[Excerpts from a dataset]
Lemma mul_15_between (u : float) :
  between 0 1 u -> between 0 15 (mul (of_int 15) u).
Proof.
  intros (m & e & -> & Hdig & He & Hl & Hu).
  rewrite of_int_15. unfold mul, SFmul, prec, emax. cbn [xorb].
  pose proof (digits2_pos_bounds m) as Hm. rewrite Hdig in Hm.
  assert (Hpe : 0 < 2 ^ (- e)) by (apply pow2_pos; lia).
  pose proof (digits2_pos_bounds (8444249301319680 * m)) as Hd.
  set (d := Zpos (digits2_pos (8444249301319680 * m))) in *.
  rewrite Pos2Z.inj_mul in Hd.
  assert (Hd105 : 105 <= d).
  { assert (2 ^ 104 < 2 ^ d) by lia.
    assert (104 < d); [| lia]. apply (Z.pow_lt_mono_r_iff 2); lia. }
  apply binary_round_aux_between; fold d; try lia.
  rewrite Pos2Z.inj_mul.
  replace (- (-49 + e)) with (49 + - e) by lia.
  rewrite Z.pow_add_r by lia.
  change (Zpos 8444249301319680) with (15 * 2 ^ 49). nia.
Qed.

Lemma add_20_between (p : float) :
  between 0 15 p -> between 20 35 (add (of_int 20) p).
Proof.
  intros (m & e & -> & Hdig & He & Hl & Hu).
  rewrite of_int_20. unfold add, SFadd, prec, emax.
  cbn [cond_Zopp].
  set (ez := Z.min (-48) e).
  assert (Hez1 : ez <= -48) by (unfold ez; lia).
  assert (Hez2 : ez <= e) by (unfold ez; lia).
  pose proof (shl_align_value 5629499534213120 (-48) ez Hez1) as V1.
  pose proof (shl_align_value m e ez Hez2) as V2.
  set (a := fst (shl_align 5629499534213120 (-48) ez)) in *.
  set (b := fst (shl_align m e ez)) in *.
  change (Zpos a + Zpos b) with (Zpos (a + b)).
  cbn [binary_normalize].
  assert (Hpe : 0 < 2 ^ (- e)) by (apply pow2_pos; lia).
  assert (Hp1 : 0 < 2 ^ (-48 - ez)) by (apply pow2_pos; lia).
  assert (Hp2 : 0 < 2 ^ (e - ez)) by (apply pow2_pos; lia).
  assert (E1 : 2 ^ (- ez) = 2 ^ 48 * 2 ^ (-48 - ez)).
  { rewrite <- Z.pow_add_r by lia. f_equal. lia. }
  assert (E2 : 2 ^ (- ez) = 2 ^ (- e) * 2 ^ (e - ez)).
  { rewrite <- Z.pow_add_r by lia. f_equal. lia. }
  assert (Hsum : 20 * 2 ^ (- ez) <= Zpos (a + b) <= 35 * 2 ^ (- ez)).
  { rewrite Pos2Z.inj_add, V1, V2.
    change (Zpos 5629499534213120) with (20 * 2 ^ 48).
    split.
    - rewrite E1. nia.
    - assert (20 * 2 ^ 48 * 2 ^ (-48 - ez) = 20 * 2 ^ (- ez)) by (rewrite E1; lia).
      assert (Zpos m * 2 ^ (e - ez) <= 15 * 2 ^ (- ez)) by (rewrite E2; nia).
      lia. }
  apply binary_round_between; try lia.
  pose proof (digits2_pos_bounds (a + b)) as Hd.
  set (d := Zpos (digits2_pos (a + b))) in *.
  assert (4 - ez < d); [| lia].
  apply (Z.pow_lt_mono_r_iff 2); try lia.
  replace (4 - ez) with (4 + - ez) by lia. rewrite Z.pow_add_r by lia.
  change (2 ^ 4) with 16.
  assert (0 < 2 ^ (- ez)) by (apply pow2_pos; lia). lia.
Qed.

AIM OF THE TASK: Copy the entries exactly, leaving no line out.

COMPLETED TASK:
Lemma mul_15_between (u : float) :
  between 0 1 u -> between 0 15 (mul (of_int 15) u).
Proof.
  intros (m & e & -> & Hdig & He & Hl & Hu).
  rewrite of_int_15. unfold mul, SFmul, prec, emax. cbn [xorb].
  pose proof (digits2_pos_bounds m) as Hm. rewrite Hdig in Hm.
  assert (Hpe : 0 < 2 ^ (- e)) by (apply pow2_pos; lia).
  pose proof (digits2_pos_bounds (8444249301319680 * m)) as Hd.
  set (d := Zpos (digits2_pos (8444249301319680 * m))) in *.
  rewrite Pos2Z.inj_mul in Hd.
  assert (Hd105 : 105 <= d).
  { assert (2 ^ 104 < 2 ^ d) by lia.
    assert (104 < d); [| lia]. apply (Z.pow_lt_mono_r_iff 2); lia. }
  apply binary_round_aux_between; fold d; try lia.
  rewrite Pos2Z.inj_mul.
  replace (- (-49 + e)) with (49 + - e) by lia.
  rewrite Z.pow_add_r by lia.
  change (Zpos 8444249301319680) with (15 * 2 ^ 49). nia.
Qed.

Lemma add_20_between (p : float) :
  between 0 15 p -> between 20 35 (add (of_int 20) p).
Proof.
  intros (m & e & -> & Hdig & He & Hl & Hu).
  rewrite of_int_20. unfold add, SFadd, prec, emax.
  cbn [cond_Zopp].
  set (ez := Z.min (-48) e).
  assert (Hez1 : ez <= -48) by (unfold ez; lia).
  assert (Hez2 : ez <= e) by (unfold ez; lia).
  pose proof (shl_align_value 5629499534213120 (-48) ez Hez1) as V1.
  pose proof (shl_align_value m e ez Hez2) as V2.
  set (a := fst (shl_align 5629499534213120 (-48) ez)) in *.
  set (b := fst (shl_align m e ez)) in *.
  change (Zpos a + Zpos b) with (Zpos (a + b)).
  cbn [binary_normalize].
  assert (Hpe : 0 < 2 ^ (- e)) by (apply pow2_pos; lia).
  assert (Hp1 : 0 < 2 ^ (-48 - ez)) by (apply pow2_pos; lia).
  assert (Hp2 : 0 < 2 ^ (e - ez)) by (apply pow2_pos; lia).
  assert (E1 : 2 ^ (- ez) = 2 ^ 48 * 2 ^ (-48 - ez)).
  { rewrite <- Z.pow_add_r by lia. f_equal. lia. }
  assert (E2 : 2 ^ (- ez) = 2 ^ (- e) * 2 ^ (e - ez)).
  { rewrite <- Z.pow_add_r by lia. f_equal. lia. }
  assert (Hsum : 20 * 2 ^ (- ez) <= Zpos (a + b) <= 35 * 2 ^ (- ez)).
  { rewrite Pos2Z.inj_add, V1, V2.
    change (Zpos 5629499534213120) with (20 * 2 ^ 48).
    split.
    - rewrite E1. nia.
    - assert (20 * 2 ^ 48 * 2 ^ (-48 - ez) = 20 * 2 ^ (- ez)) by (rewrite E1; lia).
      assert (Zpos m * 2 ^ (e - ez) <= 15 * 2 ^ (- ez)) by (rewrite E2; nia).
      lia. }
  apply binary_round_between; try lia.
  pose proof (digits2_pos_bounds (a + b)) as Hd.
  set (d := Zpos (digits2_pos (a + b))) in *.
  assert (4 - ez < d); [| lia].
  apply (Z.pow_lt_mono_r_iff 2); try lia.
  replace (4 - ez) with (4 + - ez) by lia. rewrite Z.pow_add_r by lia.
  change (2 ^ 4) with 16.
  assert (0 < 2 ^ (- ez)) by (apply pow2_pos; lia). lia.
Qed.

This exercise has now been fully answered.